И такое нравственное выздоровление героя оказывается непосредственно связанным с «растворением “я” индивида в другом» (Ю.М. Павлов), что выражается в принятии не просто отношений мужчины и женщины, но отношений родительства. Построение семьи – это и составляющая, и метафорическое отображение преодоления духовной и душевной смуты.

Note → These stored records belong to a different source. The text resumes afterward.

Lemma grows_with_last_applied_sequence s s' v : grows s s' -> grows s (with_last_applied_sequence v s'). Proof. frame. Qed.
Lemma grows_with_session_id s s' v : grows s s' -> grows s (with_session_id v s'). Proof. frame. Qed.
Lemma grows_with_lane_id s s' v : grows s s' -> grows s (with_lane_id v s'). Proof. frame. Qed.
Lemma grows_with_accepted s s' v : grows s s' -> grows s (with_accepted v s'). Proof. frame. Qed.
Lemma grows_with_accepted_at s s' v : grows s s' -> grows s (with_accepted_at v s'). Proof. frame. Qed.
Lemma grows_with_phase s s' v : grows s s' -> grows s (with_phase v s'). Proof. frame. Qed.
Lemma grows_with_cycle s s' v : grows s s' -> grows s (with_cycle v s'). Proof. frame. Qed.
Lemma grows_with_current_turn s s' v : grows s s' -> grows s (with_current_turn v s'). Proof. frame. Qed.
Lemma grows_with_pending_model_effect s s' v : grows s s' -> grows s (with_pending_model_effect v s'). Proof. frame. Qed.
Lemma grows_with_pending_extension_effect s s' v : grows s s' -> grows s (with_pending_extension_effect v s'). Proof. frame. Qed.
Lemma grows_with_terminal_candidate s s' v : grows s s' -> grows s (with_terminal_candidate v s'). Proof. frame. Qed.
Lemma grows_with_completion_identities s s' v : grows s s' -> grows s (with_completion_identities v s'). Proof. frame. Qed.
Lemma grows_with_pending_interaction s s' v : grows s s' -> grows s (with_pending_interaction v s'). Proof. frame. Qed.
Lemma grows_with_resolution_identities s s' v : grows s s' -> grows s (with_resolution_identities v s'). Proof. frame. Qed.
Lemma grows_with_last_interaction_terminal s s' v : grows s s' -> grows s (with_last_interaction_terminal v s'). Proof. frame. Qed.
Lemma grows_with_active_tool_batch s s' v : grows s s' -> grows s (with_active_tool_batch v s'). Proof. frame. Qed.
Lemma grows_with_last_tool_batch s s' v : grows s s' -> grows s (with_last_tool_batch v s'). Proof. frame. Qed.
Lemma grows_with_active_capabilities s s' v : grows s s' -> grows s (with_active_capabilities v s'). Proof. frame. Qed.
Lemma grows_with_resolved_plan_digest s s' v : grows s s' -> grows s (with_resolved_plan_digest v s'). Proof. frame. Qed.
Lemma grows_with_final_result s s' v : grows s s' -> grows s (with_final_result v s'). Proof. frame. Qed.
Lemma grows_with_validation_failure s s' v : grows s s' -> grows s (with_validation_failure v s'). Proof. frame. Qed.
Lemma grows_with_limit_usage s s' v : grows s s' -> grows s (with_limit_usage v s'). Proof. frame. Qed.
Lemma grows_with_cancellation s s' v : grows s s' -> grows s (with_cancellation (Some v) s'). Proof. frame. Qed.
Lemma grows_with_retry s s' v : grows s s' -> grows s (with_retry v s'). Proof. frame. Qed.
Lemma grows_with_last_limit s s' v : grows s s' -> grows s (with_last_limit v s'). Proof. frame. Qed.
Lemma grows_with_suspension s s' v : grows s s' -> grows s (with_suspension v s'). Proof. frame. Qed.
Lemma grows_with_terminal s s' v : grows s s' -> grows s (with_terminal v s'). Proof. frame. Qed.

Lemma grows_raise_version s s' v : grows s s' -> grows s (raise_version v s').
Proof. intros []. constructor; try done. simpl. lia. Qed.
Lemma grows_map_limit_usage s s' f : grows s s' -> grows s (map_limit_usage f s').
Proof. frame. Qed.
End Setters.

#[export] Hint Resolve grows_with_last_applied_sequence grows_with_session_id grows_with_lane_id
  grows_with_accepted grows_with_accepted_at grows_with_phase grows_with_cycle grows_with_current_turn
  grows_with_pending_model_effect grows_with_pending_extension_effect grows_with_terminal_candidate
  grows_with_completion_identities grows_with_pending_interaction grows_with_resolution_identities
  grows_with_last_interaction_terminal grows_with_active_tool_batch grows_with_last_tool_batch
  grows_with_active_capabilities grows_with_resolved_plan_digest grows_with_final_result
  grows_with_validation_failure grows_with_limit_usage grows_with_cancellation grows_with_retry
  grows_with_last_limit grows_with_suspension grows_with_terminal grows_raise_version
  grows_map_limit_usage : finstack.
#[export] Hint Extern 0 (grows ?s ?s) => reflexivity : finstack.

В безысходном отчаянии зовет сына Ивашку «царица смуты» Марина Мнишек, когда «вся мысль в одном слове… Сыно-о-чек мо-о-й!.. Дите мое!» («Царица смуты»). В этом же произведении «проговаривается» автор устами монаха Никиты Долгорукого: «Жизнь дитя первей всего, первей богатства или сана какого, что родительница для него замыслит и возжелает». Главный герой повести, боярин Олуфьев, к женщине, на которую было направлено его страстное желание, испытывает вдруг «жалость отцовскую (подчеркнуто автором. – Н.Ф.)». Символичен выбор героя: принимая правду царства, что, «втаптывая в грязь самозванство и смуту, утверждается вновь на московской земле», он уже не в состоянии оставить Марину, в которой видит теперь «соблазненную царством и покинутую людьми» «несчастную женщину».

Изменяется в момент «слома» «правил игры» отношение Юрия Плотникова к презираемой всеми лагерными жене начальника диванного цеха Мане, в которой под наносной грубостью и вульгарностью видится ему женщина «красивая и настоящая» («Правила игры»).

Страсть с «темью перед глазами» поглощает героя романа «Трики, или хроника злобы дней» Олега Климова, подводя его, в конце концов, в пьяном бреду к распахнутому окну квартиры «элитной многоэтажки». И многократно более права Маша в ее счастливом, хотя и грешном («Маша исповедовалась. Не каялась, просто рассказывала») материнстве, нежели жена Олега, холодная красавица Надежда, оплачивающая устоявшееся жизненное благополучие нерожденным ребенком. Только уверовав, придя «к Дому Бога, где его ждали уже почти две тысячи лет», физически и нравственно выздоравливает Виктор Крутов, и в этом его выздоровлении естественным становится для героя принятие любви к чужому сыну, прощение друга-недруга Семки, и, наконец, чувство вины за то, что едва не разрушил дом, в котором жила его «любимая и прекрасная» женщина, когда из-за «несвоего» ребенка «уходил, и чуть было навсегда не ушел».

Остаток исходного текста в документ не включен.